On 30 April 2026 I had a solar battery sales appointment in Queensland.

The pitch was for a large Anker battery system: a 30 kWh Anker setup with inverter, plus a 5 kW Sungrow inverter mentioned as part of the proposal. The price shown to me was $34,126. The government credit was listed as $5,364.

The salesperson was from Smart Energy, which is now part of Rinnai Australia. Rinnai announced its acquisition of Smart Energy Group in August 2024, and Smart Energy’s own battery page says it is “powered by Rinnai”.

That makes the pricing question more interesting, not less. This is not a random fly-by-night outfit where the whole explanation is “dodgy operator”. If a recognised household brand is behind the sales channel, the quote should explain itself clearly on the page.

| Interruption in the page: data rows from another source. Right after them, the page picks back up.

(* ===== verification/TrieMap.v ===== *)
(** * A trie is a finite map

    [tree_of m] is the canonical tree of a map from keys of one length to values,
    [root_of m] its root hash, and [represents d r m] says that the trie with root [r]
    in database [d] holds [m].  The operations of [GenericTrieDB] act on the trie as
    lookup, insertion and removal act on the map. *)
From stdpp Require Import base gmap list.
From Stdlib Require Import ZArith Lia.
From S2P Require Import Prelude Rlp RlpProofs Interfaces Trie TrieNibbles TrieTree TrieCode TrieStore TrieLookup TrieInsert TrieRemove.
Open Scope Z_scope.

(** ** Keys *)
Definition key_bytes (L : nat) (k : bytes) : Prop := length k = L ∧ Forall is_byte k.
Lemma key_bytes_ok L k : key_bytes L k → key_ok (2 * L) (asNibbles k).
Proof. intros [Hl Hb]. split; [rewrite length_asNibbles; lia|by apply asNibbles_ok]. Qed.
Lemma asNibbles_inj k1 : ∀ k2, asNibbles k1 = asNibbles k2 → k1 = k2.
Proof.
  induction k1 as [|x k1 IH]; intros [|y k2]; rewrite ?asNibbles_cons; try done. intros [= E1 E2 E3]. f_equal; [|by apply IH].
  rewrite (Z.div_mod x 16), (Z.div_mod y 16) by lia. congruence.
Qed.
Lemma key_nibbles L k : key_ok (2 * L) k → key_bytes L (pack k) ∧ asNibbles (pack k) = k.
Proof.
  intros [Hl Hk]. assert (Nat.odd (length k) = false) as Ho.
  { rewrite Hl, <-Nat.negb_even. apply negb_false_iff, Nat.even_spec. by exists L. }
  pose proof (asNibbles_pack k Ho Hk) as E. split; [|done]. split; [|by apply pack_bytes].
  apply (f_equal length) in E. rewrite length_asNibbles in E. lia.
Qed.

(** ** The tree of a map *)
Definition map_ok (L : nat) (m : gmap bytes bytes) : Prop := map_Forall (λ k v, key_bytes L k ∧ value_ok v) m.
Definition tree_of (m : gmap bytes bytes) : tree := map_fold (λ k v t, t_insert t (asNibbles k) v) TEmpty m.

Lemma map_ok_insert L m k v : map_ok L m → key_bytes L k → value_ok v → map_ok L (<[k := v]> m).
Proof. intros Hm Hk Hv. by apply map_Forall_insert_2. Qed.
Lemma map_ok_delete L m k : map_ok L m → map_ok L (delete k m).
Proof. intros Hm. by apply map_Forall_delete. Qed.

Lemma tree_of_spec L m : map_ok L m →
  wf (2 * L) (tree_of m) ∧ ∀ k, key_bytes L k → t_at (tree_of m) (asNibbles k) = default [] (m !! k).
Proof.
  unfold tree_of. apply (map_fold_weak_ind (λ t m, map_ok L m → wf (2 * L) t ∧ ∀ k, key_bytes L k → t_at t (asNibbles k) = default [] (m !! k))).
  - by intros _.
  - intros k v m' t Hk IH Hm. apply map_Forall_insert in Hm as [[Hkb Hv] Hm]; [|done]. destruct (IH Hm) as [Hw Ha].
    destruct (insert_ok t _ (asNibbles k) v Hw (key_bytes_ok _ _ Hkb) Hv) as [Hw' Ha']. split; [done|].
    intros k' Hk'. rewrite Ha' by by apply key_bytes_ok. case_decide as E.
    + apply asNibbles_inj in E as ->. by rewrite lookup_insert_eq.
    + rewrite lookup_insert_ne by congruence. by apply Ha.
Qed.
Lemma tree_of_wf L m : map_ok L m → wf (2 * L) (tree_of m).
Proof. apply tree_of_spec. Qed.
Lemma tree_of_at L m k : map_ok L m → key_bytes L k → t_at (tree_of m) (asNibbles k) = default [] (m !! k).
Proof. intros Hm. by apply tree_of_spec. Qed.
(** No other canonical tree holds the map. *)
Lemma tree_of_unique L m t : map_ok L m → wf (2 * L) t →
  (∀ k, key_bytes L k → t_at t (asNibbles k) = default [] (m !! k)) → t = tree_of m.
Proof.
  intros Hm Hw Ha. apply (same_map_eq t (2 * L)); [done|by apply tree_of_wf|]. intros k Hk.
  destruct (key_nibbles L k Hk) as [Hkb <-]. rewrite Ha by done. symmetry. by eapply tree_of_at.
Qed.
Lemma tree_of_insert L m k v : map_ok L m → key_bytes L k → value_ok v →
  tree_of (<[k := v]> m) = t_insert (tree_of m) (asNibbles k) v.
Proof.
  intros Hm Hk Hv. symmetry. apply (tree_of_unique L); [by apply map_ok_insert|..];
    destruct (insert_ok (tree_of m) (2 * L) (asNibbles k) v) as [Hw Ha]; try done;
    [by apply tree_of_wf|by apply key_bytes_ok|by apply tree_of_wf|by apply key_bytes_ok|].
  intros k' Hk'. rewrite Ha by by apply key_bytes_ok. case_decide as E.
  - apply asNibbles_inj in E as ->. by rewrite lookup_insert_eq.
  - rewrite lookup_insert_ne by congruence. by eapply tree_of_at.
Qed.
Lemma tree_of_delete L m k : map_ok L m → key_bytes L k → tree_of (delete k m) = t_delete (tree_of m) (asNibbles k).
Proof.
  intros Hm Hk. symmetry. destruct (delete_ok (tree_of m) (2 * L) (asNibbles k)) as [Hw Ha];
    [by apply tree_of_wf|by apply key_bytes_ok|].
  apply (tree_of_unique L); [by apply map_ok_delete|done|].
  intros k' Hk'. rewrite Ha by by apply key_bytes_ok. case_decide as E.
  - apply asNibbles_inj in E as ->. by rewrite lookup_delete_eq.
  - rewrite lookup_delete_ne by congruence. by eapply tree_of_at.
Qed.
Lemma tree_of_remove L m k : map_ok L m → key_bytes L k →
  match t_remove (tree_of m) (asNibbles k) with
  | None => delete k m = m
  | Some t' => tree_of (delete k m) = t' ∧ is_Some (m !! k)
  end.
Proof.
  intros Hm Hk. pose proof (t_remove_ok (tree_of m) (2 * L) (asNibbles k) (tree_of_wf _ _ Hm) (key_bytes_ok _ _ Hk)) as Hr.
  pose proof (tree_of_delete L m k Hm Hk) as Hd. unfold t_delete in Hd. destruct (t_remove (tree_of m) (asNibbles k)) as [t'|].
  - cbn in Hd. split; [done|]. destruct Hr as (_&_&Hn&_). rewrite (tree_of_at L) in Hn by done. by destruct (m !! k).
  - apply delete_id. rewrite (tree_of_at L) in Hr by done. destruct (m !! k) as [v|] eqn:E; [|done].
    destruct (Hm _ _ E) as [_ [? _]]. by cbn in Hr.
Qed.

Section Map.
Context `{Crypto} (sha3_in : ∀ b, in256 (sha3 b)) (U : bytes → Prop) (Hcf : collision_free U).

(** What the database holds of a trie: its root node, always, and the nodes below. *)
Definition all_nodes (m : gmap bytes bytes) : list bytes := enc (tree_of m) :: nodes (tree_of m).
Definition root_of (m : gmap bytes bytes) : h256 := sha3 (enc (tree_of m)).
Definition represents (d : OverlayDB) (r : h256) (m : gmap bytes bytes) : Prop := r = root_of m ∧ stored d (all_nodes m).

(** What an insertion and a removal file in the database. *)
Definition insert_writes (m : gmap bytes bytes) (k v : bytes) : list bytes :=
  all_nodes (<[k := v]> m) ++ ins_cut (tree_of m) (asNibbles k).
Definition remove_writes (m : gmap bytes bytes) (k : bytes) : list bytes :=
  enc (tree_of (delete k m)) :: del_mid (tree_of m) (asNibbles k).

(** The root is released whatever its size, and filed whatever its size. *)
Lemma swap_root W m0 d d1 d2 t t' r : moves U W d d1 (subtree t) (nodes t') → r = sha3 (enc t) →
  (when (len (enc t) <? 32) (forceKillNode r) d1 = (Ok tt, d2)) → codable t' → U (enc t') → room (S W) d → stored d1 (nodes t') →
  (m0 : nat) = S W →
  ∃ d', forceInsertNode (enc t') d2 = (Ok (sha3 (enc t')), d') ∧ moves U m0 d d' (enc t :: nodes t) (enc t' :: nodes t') ∧
    stored d' (enc t' :: nodes t').
Proof using Hcf sha3_in.
  intros M1 -> Hk Hc HU Hr Hst ->.
  assert (moves U 0 d1 d2 (if len (enc t) <? 32 then [enc t] else []) []) as M2.
  { destruct (len (enc t) <? 32); cbn [when] in Hk.
    - destruct (release_node U (enc t) d1 (mv_ok _ _ _ _ _ _ M1)) as (d2'&E&M). rewrite Hk in E. by injection E as <-.
    - injection Hk as <-. apply moves_refl, (mv_ok _ _ _ _ _ _ M1). }
  destruct (file_node U (enc t') d2) as (d'&E&M3&Hi); try done; [apply (mv_ok _ _ _ _ _ _ M2)|by apply enc_nonempty|..].
  { eapply (moves_room U (W + 0)); [by eapply moves_trans|]. by replace (W + 0 + 1)%nat with (S W) by lia. }
  exists d'. split_and!; [done|..].
  - eapply moves_weaken; [eapply moves_trans; [exact M1|eapply moves_trans; [exact M2|exact M3]]|lia|].
    intros h. change (enc t :: nodes t) with ([enc t] ++ nodes t). change (enc t' :: nodes t') with ([enc t'] ++ nodes t').
    unfold subtree, filed. rewrite !cnt_app, !cnt_nil.
    destruct (Z.ltb_spec (len (enc t)) 32), (Z.leb_spec 32 (len (enc t))); try lia; rewrite ?cnt_nil; lia.
  - constructor; [done|]. eapply moves_stored; [exact M3|]. by eapply moves_stored.
Qed.
Lemma kill_root r t d : db_ok U d → r = sha3 (enc t) → ∃ d', when (len (enc t) <? 32) (forceKillNode r) d = (Ok tt, d').
Proof. intros Hd ->. destruct (len (enc t) <? 32); cbn [when]; eauto. Qed.

Section Length.
Context (L : nat) (HL : Z.of_nat L < 2 ^ 27).

Lemma map_codable m : map_ok L m → codable (tree_of m).
Proof using HL. intros Hm. eapply wf_codable; [|by apply tree_of_wf]. lia. Qed.
Lemma root_node d r m : map_ok L m → represents d r m →
  trie_node r d = (Ok (enc (tree_of m)), d) ∧ RLP (enc (tree_of m)) = Ok (enc (tree_of m)) ∧ r = sha3 (enc (tree_of m)).
Proof using HL.
  intros Hm [-> [[_ E] _]%Forall_cons]. split_and!; [|apply RLP_ok, map_codable, Hm|done].
  unfold trie_node, root_of, mbind, ST_bind, getS, mret, ST_ret. by rewrite E.
Qed.
Lemma key_slice k : key_bytes L k → is_slice (slice_of k) (asNibbles k).
Proof using HL. intros [Hl Hb]. apply slice_of_ok; [done|lia]. Qed.

Lemma at_represents d r m k : map_ok L m → represents d r m → key_bytes L k →
  trie_at r k d = (Ok (default [] (m !! k)), d).
Proof using HL sha3_in.
  intros Hm Hr Hk. destruct (root_node d r m Hm Hr) as (En&Er&_). destruct Hr as [_ [_ Hst]%Forall_cons].
  unfold trie_at. run En. rd Er. rewrite <-(tree_of_at L m k Hm Hk).
  apply (atAux_ok sha3_in _ (2 * L)); [lia|by apply tree_of_wf|by apply key_bytes_ok|by apply key_slice|done|].
  unfold fuel_of. destruct Hk as [-> _]. lia.
Qed.

Lemma insert_represents d r m k v : map_ok L m → represents d r m → key_bytes L k → value_ok v → db_ok U d →
  room (2 * L + 9) d → Forall U (insert_writes m k v) →
  ∃ d', trie_insert r k v d = (Ok (root_of (<[k := v]> m)), d') ∧ represents d' (root_of (<[k := v]> m)) (<[k := v]> m) ∧
    moves U (2 * L + 9) d d' (all_nodes m) (all_nodes (<[k := v]> m)).
Proof using Hcf HL sha3_in.
  intros Hm Hr Hk Hv Hd Hroom HU. destruct (root_node d r m Hm Hr) as (En&Er&Eh). destruct Hr as [_ [_ Hst]%Forall_cons].
  apply Forall_app in HU as [[HUr HUn]%Forall_cons HUc]. unfold represents, all_nodes, root_of in *.
  pose proof (map_ok_insert L m k v Hm Hk Hv) as Hm'. rewrite (tree_of_insert L m k v) in * by done.
  set (t := tree_of m) in *. set (t' := t_insert t (asNibbles k) v) in *.
  assert (codable t') as Hc by (unfold t', t; rewrite <-(tree_of_insert L m k v) by done; by apply map_codable).
  destruct (merge_ok sha3_in U Hcf t (2 * L) (asNibbles k) v (fuel_of k)) with (s := slice_of k) (inl := false) (d := d)
    as (d1&E1&M1&S1); try done.
  { lia. } { by apply tree_of_wf. } { by apply key_bytes_ok. } { unfold fuel_of. destruct Hk as [-> _]. lia. }
  { by apply key_slice. } { apply (room_le _ _ _ Hroom). unfold fuel_of. destruct Hk as [-> _]. lia. }
  destruct (kill_root r t d1 (mv_ok _ _ _ _ _ _ M1) Eh) as [d2 E2].
  destruct (swap_root (fuel_of k) (2 * L + 9) d d1 d2 t t' r) as (d'&E3&M3&S3); try done.
  { apply (room_le _ _ _ Hroom). unfold fuel_of. destruct Hk as [-> _]. lia. } { unfold fuel_of. destruct Hk as [-> _]. lia. }
  exists d'. split_and!; try done.
  unfold trie_insert. run En. rd Er. rewrite Eh. run E1. rewrite <-Eh. run E2. exact E3.
Qed.
Lemma remove_represents d r m k : map_ok L m → represents d r m → key_bytes L k → db_ok U d →
  room (2 * L + 9) d → Forall U (remove_writes m k) →
  ∃ d', trie_remove r k d = (Ok (root_of (delete k m)), d') ∧ represents d' (root_of (delete k m)) (delete k m) ∧
    moves U (2 * L + 9) d d' (all_nodes m) (all_nodes (delete k m)).
Proof using Hcf HL sha3_in.
  intros Hm Hr Hk Hd Hroom [HUr HUm]%Forall_cons. destruct (root_node d r m Hm Hr) as (En&Er&Eh).
  pose proof (tree_of_remove L m k Hm Hk) as Ht. pose proof (map_ok_delete L m k Hm) as Hm'.
  assert (delete_spec U (fuel_of k) (tree_of m) (asNibbles k)) as Hspec.
  { apply (delete_spec_ok sha3_in U Hcf _ (2 * L)); [lia|by apply tree_of_wf|by apply key_bytes_ok| |done].
    unfold fuel_of. destruct Hk as [-> _]. lia. }
  specialize (Hspec (slice_of k) d ltac:(by apply key_slice) Hd).
  assert (fuel_of k = 2 * L + 8)%nat as Hf by (unfold fuel_of; destruct Hk as [-> _]; lia). rewrite Hf in *.
  specialize (Hspec ltac:(apply (room_le _ _ _ Hroom); lia) ltac:(by destruct Hr as [_ [_ ?]%Forall_cons])).
  unfold trie_remove. rewrite Hf. destruct (t_remove (tree_of m) (asNibbles k)) as [t'|].
  - destruct Ht as [Et _]. destruct Hspec as (d1&E1&M1&S1). pose proof (map_codable _ Hm') as Hc. rewrite Et in *.
    destruct (kill_root r (tree_of m) d1 (mv_ok _ _ _ _ _ _ M1) Eh) as [d2 E2].
    destruct (swap_root (2 * L + 8) (2 * L + 9) d d1 d2 (tree_of m) t' r) as (d'&E3&M3&S3); try done.
    { by replace (S (2 * L + 8)) with (2 * L + 9)%nat by lia. }
    exists d'. unfold represents, root_of, all_nodes. rewrite Et. split_and!; try done.
    run En. rd Er. run E1. rewrite bool_decide_eq_true_2 by by apply enc_nonempty. run E2. exact E3.
  - exists d. rewrite Ht. destruct Hr as [-> Hst]. split_and!; try done; [by run En; rd Er; run Hspec|].
    eapply moves_weaken; [by apply moves_refl|lia|]. intros h. rewrite cnt_nil. lia.
Qed.
End Length.
End Map.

This article is not saying the Anker battery is bad hardware. It might be perfectly good equipment. It is also not saying every Smart Energy customer has this experience.

It is saying this specific sales process and this specific quote did not pass my smell test.

The Price Maths Did Not Start Cleanly

The simple quote maths was:

$34,126 - $5,364 = $28,762

So if the only adjustment is the listed government credit, the net price should be $28,762. If the payable figure is higher than that, I want to see the missing line item.

For a purchase this large, the customer should not have to reverse-engineer the price in the appointment.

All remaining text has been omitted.